Marj Mitchell

Medal record

Representing Canada

Women's curling

World Championships

= Marj Mitchell =

Canadian curler (1948–1983)

Marjorie Mitchell (August 27, 1948 in Glen Ewen, Saskatchewan - October 18, 1983 in Regina, Saskatchewan) was a Canadian curler. She was the skip for the winning team at the 1980 World Curling Championships, and the 1980 Canadian Ladies Curling Association Championship, the forerunner to the Scott Tournament of Hearts. Mitchell died of cancer in 1983. The sportsmanship award at the Scotties Tournament of Hearts is called the Marj Mitchell Sportsmanship Award in her honour.

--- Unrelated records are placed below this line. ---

(** * BrowserCacheManager: a shallow embedding and its verified properties

    The development follows [BrowserCacheManager] (the credential cache
    manager of the authentication client) method by method.  Mutable
    browser state is an explicit [World]; a method that can throw runs in
    the small state-and-exception monad [M].  Everything the class imports
    from other packages (JSON, the crypto provider, entity shape checks,
    key-name constants) is collected in the interface [Host]. *)

From Stdlib Require Import String Ascii List Bool Arith Lia DecimalString.
Import ListNotations.
Open Scope string_scope.
Open Scope list_scope.

Set Implicit Arguments.
Set Warnings "-register-all".

(** ** JavaScript primitives used by the class *)

Module JS.

(** [!!v] for a [string | null] value: the empty string is falsy. *)
Definition truthy (v : option string) : bool :=
  match v with
  | Some s => negb (s =? "")
  | None => false
  end.

(** [v || null]: what a truthiness test lets through. *)
Definition nonEmpty (v : option string) : option string :=
  if truthy v then v else None.

(** [s.indexOf(sub)], with [None] for [-1]. *)
Definition indexOf (s sub : string) : option nat := index 0 sub s.

(** [s.indexOf(sub) !== -1] *)
Definition includes (s sub : string) : bool :=
  match indexOf s sub with Some _ => true | None => false end.

(** [StringUtils.startsWith(s, p)] *)
Definition startsWith (s p : string) : bool := prefix p s.

(** [a.indexOf(x)] on an array of strings. *)
Fixpoint Array_indexOf (a : list string) (x : string) : option nat :=
  match a with
  | [] => None
  | y :: a' =>
      if y =? x then Some 0
      else match Array_indexOf a' x with
           | Some i => Some (S i)
           | None => None
           end
  end.

(** [a.splice(i, 1)]: the array without its element at index [i]. *)
Definition splice1 (a : list string) (i : nat) : list string :=
  firstn i a ++ skipn (S i) a.

(** [a.push(x)] *)
Definition push (a : list string) (x : string) : list string := a ++ [x].

(** [`${v}`] for a [string | undefined] value. *)
Definition template (v : option string) : string :=
  match v with
  | Some s => s
  | None => "undefined"
  end.

End JS.

(** ** JSON values *)

Inductive json : Type :=
| JNull
| JBool (b : bool)
| JNum (n : nat)
| JStr (s : string)
| JArr (items : list json)
| JObj (fields : list (string * json)).

(** [o[name]] on a parsed object; [None] is [undefined]. *)
Fixpoint field (name : string) (fields : list (string * json)) : option json :=
  match fields with
  | [] => None
  | (k, v) :: rest => if k =? name then Some v else field name rest
  end.

(** Truthiness of a JSON value ([!!v]); objects and arrays are truthy. *)
Definition json_truthy (j : json) : bool :=
  match j with
  | JNull => false
  | JBool b => b
  | JNum n => negb (n =? 0)%nat
  | JStr s => negb (s =? "")
  | JArr _ => true
  | JObj _ => true
  end.

(** [v && typeof v === "object"] *)
Definition json_isObject (j : json) : bool :=
  match j with
  | JArr _ | JObj _ => true
  | _ => false
  end.

(** Reading an array of strings back from a parsed value. *)
Fixpoint asStrings (items : list json) : option (list string) :=
  match items with
  | [] => Some []
  | JStr s :: rest =>
      match asStrings rest with
      | Some l => Some (s :: l)
      | None => None
      end
  | _ :: _ => None
  end.

Definition asStringArray (j : json) : option (list string) :=
  match j with
  | JArr items => asStrings items
  | _ => None
  end.

Definition ofStringArray (keys : list string) : json := JArr (map JStr keys).

(** ** Storage backends *)

(** Modelled from the spec: the storage classes ([LocalStorage],
    [SessionStorage], [MemoryStorage], [CookieStorage]) are imported and
    absent; section 4.1 gives their contract: [get(key) -> string|absent],
    [set(key, value)], [remove(key)], [keys()], [clear()], where a read of
    an absent key returns the absent marker.  A backend is an association
    list in insertion order, so that [getKeys] has the order a [forEach]
    over it visits. *)
Definition Storage : Type := list (string * string).

(** Modelled from the spec: [get(key) -> string|absent]. *)
Fixpoint getItem (s : Storage) (key : string) : option string :=
  match s with
  | [] => None
  | (k, v) :: rest => if k =? key then Some v else getItem rest key
  end.

(** Modelled from the spec: [set(key, value)]; a key already present keeps
    its place. *)
Fixpoint setItem (s : Storage) (key value : string) : Storage :=
  match s with
  | [] => [(key, value)]
  | (k, v) :: rest =>
      if k =? key then (k, value) :: rest
      else (k, v) :: setItem rest key value
  end.
(** * Public-holidays app: the data-access layer

    A shallow embedding of the typed, validating HTTP client
    (services/holidaysApi.ts), of the Zod schemas and error classes
    (types/api.ts), of the constants (constants/api.ts), of the two query
    hooks (hooks/useCountries.ts, hooks/useHolidays.ts) and of the
    holiday list component (components/HolidayList.tsx), together with a
    model of the query layer the hooks hand their options to, followed by
    the properties the specification states about them. *)

From Stdlib Require Import ZArith String Ascii List Bool Lia DecimalString.
From Stdlib Require Import DecimalPos DecimalZ.
From stdpp Require Import gmap strings list.
Import ListNotations.

Local Open Scope Z_scope.
Set Warnings "-register-all".

(** ** JavaScript primitives used by the sources *)

Module Js.

(** [String.prototype.toLowerCase] on the ASCII range: the language
    codes handled by the program are ASCII tags such as EN or de. *)
Definition lowerChar (c : ascii) : ascii :=
  let n := nat_of_ascii c in
  if (65 <=? n)%nat && (n <=? 90)%nat then ascii_of_nat (n + 32) else c.

Fixpoint toLowerCase (s : string) : string :=
  match s with
  | EmptyString => EmptyString
  | String c t => String (lowerChar c) (toLowerCase t)
  end.

(** [s.includes(needle)]: [needle] occurs in [s] as a contiguous run. *)
Fixpoint includes (needle s : string) : bool :=
  String.prefix needle s ||
  match s with
  | EmptyString => false
  | String _ t => includes needle t
  end.

(** Truthiness of a [string | undefined] value: [undefined] and the
    empty string are falsy. *)
Definition truthy (v : option string) : bool :=
  match v with
  | Some s => negb (String.eqb s "")
  | None => false
  end.

(** [a || b] where both sides are [string | undefined]. *)
Definition orUndef (a b : option string) : option string :=
  if truthy a then a else b.

(** [a || lit] where [lit] is a string literal: the result is a string. *)
Definition orStr (a : option string) (lit : string) : string :=
  match a with
  | Some s => if String.eqb s "" then lit else s
  | None => lit
  end.

(** [`${n}`] for an integral number. *)
Definition numberToString (n : Z) : string :=
  NilZero.string_of_int (Z.to_int n).

(** [year || dflt] where [year] is [number | undefined]: [undefined]
    and [0] are falsy. *)
Definition orNumber (year : option Z) (dflt : Z) : Z :=
  match year with
  | Some y => if y =? 0 then dflt else y
  | None => dflt
  end.

(** What a rejected promise or a [throw] carries when it is not one of
    the program's own classes: an [Error] with a name and a message,
    or some other value. *)
Inductive Thrown :=
| ThrownError (name message : string)
| ThrownOther.

End Js.


(** ** Zod: JSON values, declarative schemas and [schema.parse] *)

Module Zod.

(** The untyped value produced by [response.json()]. The schemas of the
    program never inspect a number, so its payload is kept integral. *)
Inductive json :=
| JNull
| JBool (b : bool)
| JNumber (n : Z)
| JString (s : string)
| JArray (items : list json)
| JObject (fields : list (string * json)).

(** [obj[key]]: [None] stands for [undefined]. *)
Fixpoint lookupField (key : string) (fields : list (string * json))
  : option json :=
  match fields with
  | [] => None
  | (k, v) :: rest =>
      if String.eqb k key then Some v else lookupField key rest
  end.

(** [value[key]] on an arbitrary JSON value: only objects have fields. *)
Definition getField (key : string) (v : json) : option json :=
  match v with
  | JObject fields => lookupField key fields
  | _ => None
  end.

(** The schema combinators the program uses: [z.string()],
    [z.boolean()], [z.array(s)], [z.object({...})], [s.optional()]. *)
Inductive schema :=
| ZString
| ZBoolean
| ZArray (element : schema)
| ZObject (shape : list (string * schema))
| ZOptional (inner : schema).

Inductive pathSegment :=
| PKey (k : string)
| PIndex (i : nat).

(** One entry of a [ZodError]: which type was expected, and where. *)
Record issue := mkIssue { expected : string; path : list pathSegment }.

(** A [ZodError] is its list of issues. *)
Definition ZodError := list issue.

Inductive result (A : Type) :=
| Ok (a : A)
| Err (e : ZodError).
Arguments Ok {A} a.
Arguments Err {A} e.

Definition under (seg : pathSegment) (e : ZodError) : ZodError :=
  map (fun i => mkIssue (expected i) (seg :: path i)) e.

(** Parse the elements of an array with [p], numbering them from [i];
    every failing element contributes its issues. *)
Fixpoint parseItems (p : json -> result json)
    (i : nat) (items : list json) : result (list json) :=
  match items with
  | [] => Ok []
  | x :: rest =>
      match p x, parseItems p (S i) rest with
      | Ok y, Ok ys => Ok (y :: ys)
      | Ok _, Err e => Err e
      | Err e, Ok _ => Err (under (PIndex i) e)
      | Err e, Err e' => Err (under (PIndex i) e ++ e')
      end
  end.

(** Assemble the output object from the per-key results of an object
    schema: a key whose result is [undefined] is left out, and every
    failing key contributes its issues. *)
Fixpoint collectFields (rs : list (string * result (option json)))
  : result (list (string * json)) :=
  match rs with
  | [] => Ok []
  | (k, r) :: rest =>
      match r, collectFields rest with
      | Ok (Some y), Ok ys => Ok ((k, y) :: ys)
      | Ok None, Ok ys => Ok ys
      | Ok _, Err e => Err e
      | Err e, Ok _ => Err (under (PKey k) e)
      | Err e, Err e' => Err (under (PKey k) e ++ e')
      end
  end.

Definition invalidType (what : string) : ZodError := [mkIssue what []].

Definition typeName (s : schema) : string :=
  match s with
  | ZString => "string"
  | ZBoolean => "boolean"
  | ZArray _ => "array"
  | ZObject _ => "object"
  | ZOptional _ => "optional"
  end.

(** The result of a schema on [undefined], the value of a key the input
    does not have: only an optional schema accepts it. *)
Definition missing (s : schema) : result (option json) :=
  match s with
  | ZOptional _ => Ok None
  | _ => Err (invalidType (typeName s))
  end.

Definition defined (r : result json) : result (option json) :=
  match r with
  | Ok y => Ok (Some y)
  | Err e => Err e
  end.

(** [schema.parse(value)]. An object schema reads exactly the keys of
    its shape and drops every other key of the input. *)
Fixpoint parse (s : schema) (v : json) : result json :=
  match s with
  | ZString =>
      match v with
      | JString x => Ok (JString x)
      | _ => Err (invalidType "string")
      end
  | ZBoolean =>
      match v with
      | JBool b => Ok (JBool b)
      | _ => Err (invalidType "boolean")
      end
  | ZArray element =>
      match v with
      | JArray items =>
          match parseItems (parse element) 0 items with
          | Ok ys => Ok (JArray ys)
          | Err e => Err e
          end
      | _ => Err (invalidType "array")
      end
  | ZObject shape =>
      match v with
      | JObject fields =>
          match collectFields
                  (map (fun ks =>
                          match ks with
                          | (k, sk) =>
                              (k, match lookupField k fields with
                                  | Some x => defined (parse sk x)
                                  | None => missing sk
                                  end)
                          end) shape) with
          | Ok ys => Ok (JObject ys)
          | Err e => Err e
          end
      | _ => Err (invalidType "object")
      end
  | ZOptional inner => parse inner v
  end.
(** * eArchiwum: archival integrity and provenance services

    A shallow embedding of the service layer of the archive
    (src/main/services, src/main/database/db.ts and the encryption
    service) together with the properties the specification states
    about it.

    The relational store is an external collaborator.  It is modelled
    as a record of tables; a statement sent to it either runs or raises,
    and which of the two happens is decided by a fault schedule carried
    by the world ([faults]), so that every path through the [try] /
    [catch] blocks of the services can be exercised.  Pool-level
    [query] takes a connection of its own and commits at once;
    [client.query] inside [withTransaction] is buffered until COMMIT.

    Of schema.sql the tables carry the columns the services read and
    write, the keys under which rows are found (primary keys, the
    unique [file_id] of the two metadata tables, the unique pair
    (file_id, version_number)) and the audit trigger on [files]; any
    other error of the store is a fault of the schedule.  Timestamps
    are instants in milliseconds, the clock and the source of UUIDs
    belong to the world, and the calls to the logger are left out.

    The primitives of the platform that the services call (AES-GCM,
    [JSON.parse], the XML builder) are parameters of the definitions
    that use them. *)

From Stdlib Require Import ZArith NArith Lia List Bool Ascii String Sorted.
From Stdlib Require Strings.Byte.
From Stdlib Require Import Init.Byte.
From stdpp Require Import base option list gmap strings pretty.

Local Open Scope string_scope.
Local Open Scope list_scope.
Local Open Scope Z_scope.

(* ===================================================================== *)
(** ** Outcomes of asynchronous calls *)
(* ===================================================================== *)

(** A promise either resolves to a value or rejects with an error
    message ([throw new Error(msg)]). *)
Inductive outcome (A : Type) : Type :=
| Ret (a : A)
| Throw (msg : string).
Arguments Ret {A} a.
Arguments Throw {A} msg.

Definition is_ret {A} (o : outcome A) : bool :=
  match o with Ret _ => true | Throw _ => false end.

(* ===================================================================== *)
(** ** Tables (schema.sql) *)
(* ===================================================================== *)

Module Db.

(** [users]: the lockout columns live on the user row. Timestamps are
    milliseconds since the epoch. *)
Record UserRow := mkUser {
  user_id : string;
  username : string;
  failed_login_attempts : Z;
  locked_until : option Z;
  lockout_reason : option string
}.

Record FileRow := mkFile {
  file_id : string;
  filename : string;
  file_path : string;
  file_hash : string;
  mime_type : string;
  file_size : Z;
  created_by : string;
  file_updated_at : Z;
  current_version : Z;
  is_accessible : bool;
  access_level : string;
  description : option string;
  a11y_description : option string;
  is_deleted : bool;
  deleted_at : option Z
}.

Record VersionRow := mkVersion {
  v_file_id : string;
  version_number : Z;
  v_file_hash : string;
  v_file_size : Z;
  v_created_by : string;
  change_summary : option string;
  change_previous_hash : string;
  change_diff_size : Z
}.

(** types/index.ts, [Partial<DublinCoreMetadata>]: every key may be
    undefined. *)
Record DublinCore := mkDC {
  dc_identifier : option string;
  dc_title : option string;
  dc_creator : option string;
  dc_subject : option string;
  dc_description : option string;
  dc_publisher : option string;
  dc_date : option Z;
  dc_type : option string;
  dc_format : option string;
  dc_language : option string;
  dc_rights : option string;
  dc_source : option string
}.
(** In every mapping of the document the texts of the keys ([str(k)], what
    the model holds as the key) are pairwise distinct, non-empty and free of
    [.] and [[].  Distinct texts are a condition on the document: the keys
    [1] and ["1"] of one mapping have the same text. *)
Fixpoint plain_doc (node : yaml) {struct node} : bool :=
  match node with
  | YDict items =>
      distinct_keys items &&
      (fix over_items (its : list (string * yaml)) {struct its} : bool :=
         match its with
         | [] => true
         | (k, v) :: rest => plain_key k && plain_doc v && over_items rest
         end) items
  | YList elems =>
      (fix over_elems (es : list yaml) {struct es} : bool :=
         match es with
         | [] => true
         | v :: rest => plain_doc v && over_elems rest
         end) elems
  | _ => true
  end.

(** ** Pair comparator *)

(** The comparison loop of [compare_and_report]: the profile's entries, in
    the profile's order, that the base holds with an equal value. *)
Definition matching_entries (base_flat prof_flat : dict scalar)
  : list (string * scalar) :=
  filter (fun kv =>
            match dict_get (fst kv) base_flat with
            | Some base_val => py_eq base_val (snd kv)
            | None => false
            end) prof_flat.

(** [list.sort(key=lambda kv: kv[0])] is a stable sort on the path; a stable
    sort is determined by its key order, here as a stable insertion sort. *)
Fixpoint insert_by_path (x : string * scalar) (l : list (string * scalar))
  : list (string * scalar) :=
  match l with
  | [] => [x]
  | y :: l' =>
      if String.leb (fst x) (fst y) then x :: y :: l'
      else y :: insert_by_path x l'
  end.

Fixpoint sort_by_path (l : list (string * scalar)) : list (string * scalar) :=
  match l with
  | [] => []
  | x :: l' => insert_by_path x (sort_by_path l')
  end.

(** Ascending lexicographic order on the path of an entry. *)
Definition path_le (x y : string * scalar) : Prop :=
  String.leb (fst x) (fst y) = true.

(** The list [duplicates] once sorted. *)
Definition find_duplicates (base_flat prof_flat : dict scalar)
  : list (string * scalar) :=
  sort_by_path (matching_entries base_flat prof_flat).

(** The findings for a base file and a profile file given their documents. *)
Definition duplicates_of (base_docs prof_docs : list yaml)
  : list (string * scalar) :=
  find_duplicates (flatten (YDict (merge_docs base_docs)) "")
                  (flatten (YDict (merge_docs prof_docs)) "").

(** ** Characters

    A character of UTF-8 text is a byte that is not a continuation byte
    ([10xxxxxx]) together with the continuation bytes after it. *)
Definition is_continuation (c : ascii) : bool :=
  match c with
  | Ascii _ _ _ _ _ _ b6 b7 => b7 && negb b6
  end.

(** [len(s)] *)
Fixpoint py_len (s : string) : nat :=
  match s with
  | EmptyString => 0
  | String c s' => if is_continuation c then py_len s' else S (py_len s')
  end.

(** [s[:n]] *)
Fixpoint py_take (n : nat) (s : string) : string :=
  match s with
  | EmptyString => EmptyString
  | String c s' =>
      if is_continuation c then String c (py_take n s')
      else match n with
           | O => EmptyString
           | S n' => String c (py_take n' s')
           end
  end.

(** ** Output and exceptions *)

(** A computation prints lines to stdout and either returns or raises; an
    exception is the text it prints as. *)
Definition exn : Type := string.

Inductive outcome (A : Type) : Type :=
| Returned (a : A)
| Raised (e : exn).
Arguments Returned {A} a.
Arguments Raised {A} e.

Definition M (A : Type) : Type := list string -> list string * outcome A.

Definition ret {A : Type} (a : A) : M A := fun out => (out, Returned a).

Definition bind {A B : Type} (m : M A) (f : A -> M B) : M B :=
  fun out =>
    match m out with
    | (out', Returned a) => f a out'
    | (out', Raised e) => (out', Raised e)
    end.

(** [print(line)]; writing to stdout is taken to succeed. *)
Definition print (line : string) : M unit :=
  fun out => (out ++ [line], Returned tt).

(** [try: m except Exception as e: ...], the handler being the caller's
    match on the result. *)
Definition try {A : Type} (m : M A) : M (outcome A) :=
  fun out => match m out with (out', r) => (out', Returned r) end.

(** A result computed without printing, or the exception it raised. *)
Definition lift {A : Type} (r : outcome A) : M A := fun out => (out, r).

Notation "x <- m ;; f" := (bind m (fun x => f))
  (at level 61, m at next level, right associativity).
Notation "m ;;; f" := (bind m (fun _ => f))
  (at level 61, right associativity).

Section Report.

(** [path.open] followed by [list(yaml.safe_load_all(f))]: the documents
    of the file, or the exception raised while reading or parsing. *)
Variable read_docs : string -> outcome (list yaml).

(** The exception that ends the merge of the documents of a file, if any: a
    [RecursionError] when [deep_merge] nests deeper than the interpreter
    allows. *)
Variable merge_raises : list yaml -> option exn.

(** Python's [repr] on scalars: the text, or the exception raised (a
    [ValueError] for an integer with more digits than the interpreter
    converts). *)
Variable repr : scalar -> outcome string.

(** The exception that ends [_walk] on a document, if any: a
    [RecursionError] when the document nests deeper than the interpreter
    allows. *)
Variable walk_raises : yaml -> option exn.

Definition load_yaml_merged (path : string) : M (dict yaml) :=
  fun out =>
    match read_docs path with
    | Returned docs =>
        match merge_raises docs with
        | None => (out, Returned (merge_docs docs))
        | Some e => (out, Raised e)
        end
    | Raised e => (out, Raised e)
    end.

(** [shown = repr(val)], cut to 77 characters and an ellipsis when longer
    than 80. *)
Definition render_value (val : scalar) : outcome string :=
  match repr val with
  | Returned shown =>
      Returned (if (80 <? py_len shown)%nat
                then (py_take 77 shown ++ "...")%string
                else shown)
  | Raised e => Raised e
  end.

(** [flatten(data)] as called by [compare_and_report], outside any [try]. *)
Definition flatten_data (data : yaml) : M (dict scalar) :=
  match walk_raises data with
  | None => ret (flatten data "")
  | Some e => lift (Raised e)
  end.

(** The printing loop at the end of [compare_and_report]. *)
Fixpoint report (profile_path : string) (dups : list (string * scalar))
  (count : nat) : M nat :=
  match dups with
  | [] => ret count
  | (key, val) :: rest =>
      shown <- lift (render_value val) ;;
      print ("ERROR: " ++ profile_path ++ ": key '" ++ key
             ++ "' duplicates base value " ++ shown) ;;;
      report profile_path rest (S count)
  end.

Definition compare_and_report (base_path profile_path : string) : M nat :=
  b <- try (load_yaml_merged base_path) ;;
  match b with
  | Raised e =>
      print ("ERROR: Failed to load base YAML '" ++ base_path ++ "': " ++ e) ;;;
      ret 0%nat
  | Returned base_data =>
      p <- try (load_yaml_merged profile_path) ;;
      match p with
      | Raised e =>
          print ("ERROR: Failed to load profile YAML '" ++ profile_path
                 ++ "': " ++ e) ;;;
          ret 0%nat
      | Returned prof_data =>
          base_flat <- flatten_data (YDict base_data) ;;
          prof_flat <- flatten_data (YDict prof_data) ;;
          report profile_path (find_duplicates base_flat prof_flat) 0
      end
  end.

(** The loop of [process_folder] over the profile files it found:
    [for prof in profiles: total += compare_and_report(base_path, prof)]. *)
Fixpoint process_profiles (base_path : string) (profiles : list string)
  (total : nat) : M nat :=
  match profiles with
  | [] => ret total
  | prof :: rest =>
      n <- compare_and_report base_path prof ;;
      process_profiles base_path rest (total + n)
  end.

End Report.

(** ** Folders and the command line

    The directory tree is outside the program.  A folder is the text of its
    path; the files in it are named, and [join folder name] is the text of
    [folder / name].  The paths [find_profile_files] yields are children of
    the one folder, so a path is its name: two are equal when the names
    are, and ordered as the names are (POSIX paths), and [p.name] gives the
    name back. *)

(** The newline in front of some messages. *)
Definition nl : string := String (ascii_of_nat 10) EmptyString.

(** [sorted(set(names))]: the distinct names in ascending order. *)
Fixpoint insert_name (x : string) (l : list string) : list string :=
  match l with
  | [] => [x]
  | y :: l' =>
      if String.eqb x y then l
      else if String.leb x y then x :: l
      else y :: insert_name x l'
  end.

Definition sorted_set (l : list string) : list string :=
  fold_right insert_name [] l.

Definition base_names : list string := ["application.yaml"; "application.yml"].

(** [name in ("application.yaml", "application.yml")] *)
Definition is_base_name (name : string) : bool :=
  existsb (String.eqb name) base_names.

Section Folders.

Variable read_docs : string -> outcome (list yaml).
Variable merge_raises : list yaml -> option exn.
Variable repr : scalar -> outcome string.
Variable walk_raises : yaml -> option exn.

(** The text of [folder / name]. *)
Variable join : string -> string -> string.

(** [path.exists()] *)
Variable path_exists : string -> bool.

(** [path.is_dir()] *)
Variable is_dir : string -> bool.

(** [folder.glob(pattern)]: the names of the entries of [folder] that match. *)
Variable glob : string -> string -> list string.

(** [os.walk(root)]: each directory under [root] with the names of its
    files. *)
Variable os_walk : string -> list (string * list string).

Definition find_profile_files (folder : string) : list string :=
  flat_map (fun ext =>
              glob folder ("application-*-*" ++ ext)
              ++ glob folder ("application-*" ++ ext))
           [".yaml"; ".yml"].

(** The first candidate that exists, [application.yaml] before
    [application.yml]. *)
Definition find_base (folder : string) : option string :=
  find path_exists (map (join folder) base_names).

(** The names of the profile files [process_folder] compares, in the order
    it compares them. *)
Definition folder_profiles (folder : string) : list string :=
  filter (fun name => negb (is_base_name name))
         (sorted_set (find_profile_files folder)).

Definition process_folder (folder : string) : M nat :=
  match find_base folder with
  | None => ret 0%nat
  | Some base_path =>
      print (nl ++ "Folder: " ++ folder) ;;;
      print ("Base:   " ++ base_path) ;;;
      match folder_profiles folder with
      | [] => print "No profile-specific files found." ;;; ret 0%nat
      | profiles =>
          total <- process_profiles read_docs merge_raises repr walk_raises
              base_path
                     (map (join folder) profiles) 0 ;;
          (if (total =? 0)%nat then print "No duplicate key values found."
           else ret tt) ;;;
          ret total
      end
  end.

(** [name in filenames] for either base name. *)
Definition has_base (filenames : list string) : bool :=
  existsb (String.eqb "application.yaml") filenames
  || existsb (String.eqb "application.yml") filenames.

(** The loop of [walk_and_check] over what [os.walk] yields. *)
Fixpoint walk_folders (entries : list (string * list string)) (total : nat)
  : M nat :=
  match entries with
  | [] => ret total
  | (dirpath, filenames) :: rest =>
      if has_base filenames
      then n <- process_folder dirpath ;; walk_folders rest (total + n)
      else walk_folders rest total
  end.

Definition walk_and_check (root : string) : M nat :=
  walk_folders (os_walk root) 0.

In addition to her titles in 1980, Mitchell also won the CBC Classic in 1975 and a university championship in 1972, skipping the University of Saskatchewan team. She also played softball, winning the Saskatchewan Senior A championship in 1971 and 1972, and played fastball, winning provincial championships in 1973 and 1974 with the Saskatoon Baldwinettes.

At the time of her death, Mitchell worked as a rehabilitation consultant with Armstrong and Associates. She had also worked with the government of Saskatchewan's Social Services Department as a vocational counsellor.